If financial worries are putting pressure on him, let him know that they're your concern too, and talk about a reasonable way to deal with them without neglecting your mother. Or you might tell him that you're working on a plan to reduce the hours you spend with her, and by the end of a certain period -- say, six months -- you'll be available to help the family financially. Ask for his input. Deal with this as partners.

Then, have a serious conversation with Mom. Let her know that you love her and will continue to care for her, but that you need to put your marriage first. No explanations are needed. You don't need to involve her in your marriage issues.

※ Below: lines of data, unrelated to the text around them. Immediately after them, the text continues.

(* ===== verification/Memory.v ===== *)
(** * Bytes, transactions and memories

    Models struct SimpleMemory (platform/common/memory.h), class MemoryDMI
    (core/common/dmi.h) and the memory devices of platform/common/util.h.  Host
    memory is a heap of byte arrays: a [uint8_t *] is the block it points to, so
    that a memory and the direct memory ranges created from its [data] pointer
    share one array.  A copy beyond the end of an array is the failure
    [UndefinedBehaviour].  [tlm_generic_payload] is the transaction object of the
    TLM standard: the attributes the code sets and reads. *)

From S2P Require Import Prelude.

(** ** Bytes and integers

    The host is little-endian: [memcpy] between an integer object and an array
    of bytes is the following pair of functions. *)

Definition byte_ok (b : Z) : Prop := is_uint 8 b.

Fixpoint le_bytes (n : nat) (v : Z) : list Z :=
  match n with
  | O => []
  | S n => v mod 256 :: le_bytes n (v / 256)
  end.

Fixpoint le_value (bs : list Z) : Z :=
  match bs with
  | [] => 0
  | b :: bs => b + 256 * le_value bs
  end.

(** The integer types of the loads and stores. *)
Inductive int_type : Type :=
  | uint8_t | uint16_t | uint32_t | uint64_t | int8_t | int16_t | int32_t | int64_t.

Definition sizeof (T : int_type) : nat :=
  match T with
  | uint8_t | int8_t => 1
  | uint16_t | int16_t => 2
  | uint32_t | int32_t => 4
  | uint64_t | int64_t => 8
  end.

Just let her know that this is the way it's got to be.

Make a six-month plan to get her through this initial phase of cancer. If you normally leave her house at 8 p.m., begin leaving at 7:30. You don't necessarily have to announce it to her -- just move a little faster or even make up an excuse, if necessary -- but begin the process. In another week or so, leave by 7 p.m. Within four or five weeks, you may be leaving by 5:30. Explain to her that you need to do this to have dinner with your family, and tell her that's a priority for you. Let your husband know about this plan so that he can help keep you on track and even assist you once he realizes that you're both on the same team.

This may take an initial time investment -- and willpower -- from you. If she needs other people to provide care when you're not there, consider home health aides, friends, and community and church members. She may hesitate and insist on having you, but this isn't healthy for either of you. You might try talking to her about why -- about the void that her husband's death left in her life and how it's time to fill it in by branching out and meeting new people. Let her know that you still need to care for your daughters. And for your part, don't think that teenagers (or even college-age "kidults") don't need their parents. They do. You don't want to miss your time with them. (Remember the bumper sticker: "Be nice to your kids, they'll be the ones picking out your nursing home!") If your mother goes further and tries to sabotage your plan, even unintentionally, be prepared. Stay the course.

It would also be wise not to talk about Mom too much to your husband, especially while you're trying to recover the core of your relationship. Try ranting to a trusted girlfriend, writing in a journal, or screaming while you're alone in the car, but cultivate good habits in your marriage. Focus on the two of you, not the three of you.

Finally, and not least importantly, invest in yourself. Those of us in the "sandwich generation" can get so caught up in other people's needs that our lives become one big to-do list. How do you fill up your own well? For example, do you get exercise every day? Start small. Walking the dog for 10 minutes and humming a song you love can set the tone for the rest of the day or help you unwind at night. Care giving is rewarding and necessary, but it shouldn't consume us to the point of damaging our health and closest relationships. Very likely, you'll outlive your mom. Love her well, but don't sacrifice yourself or your bonds with your husband or children along the way.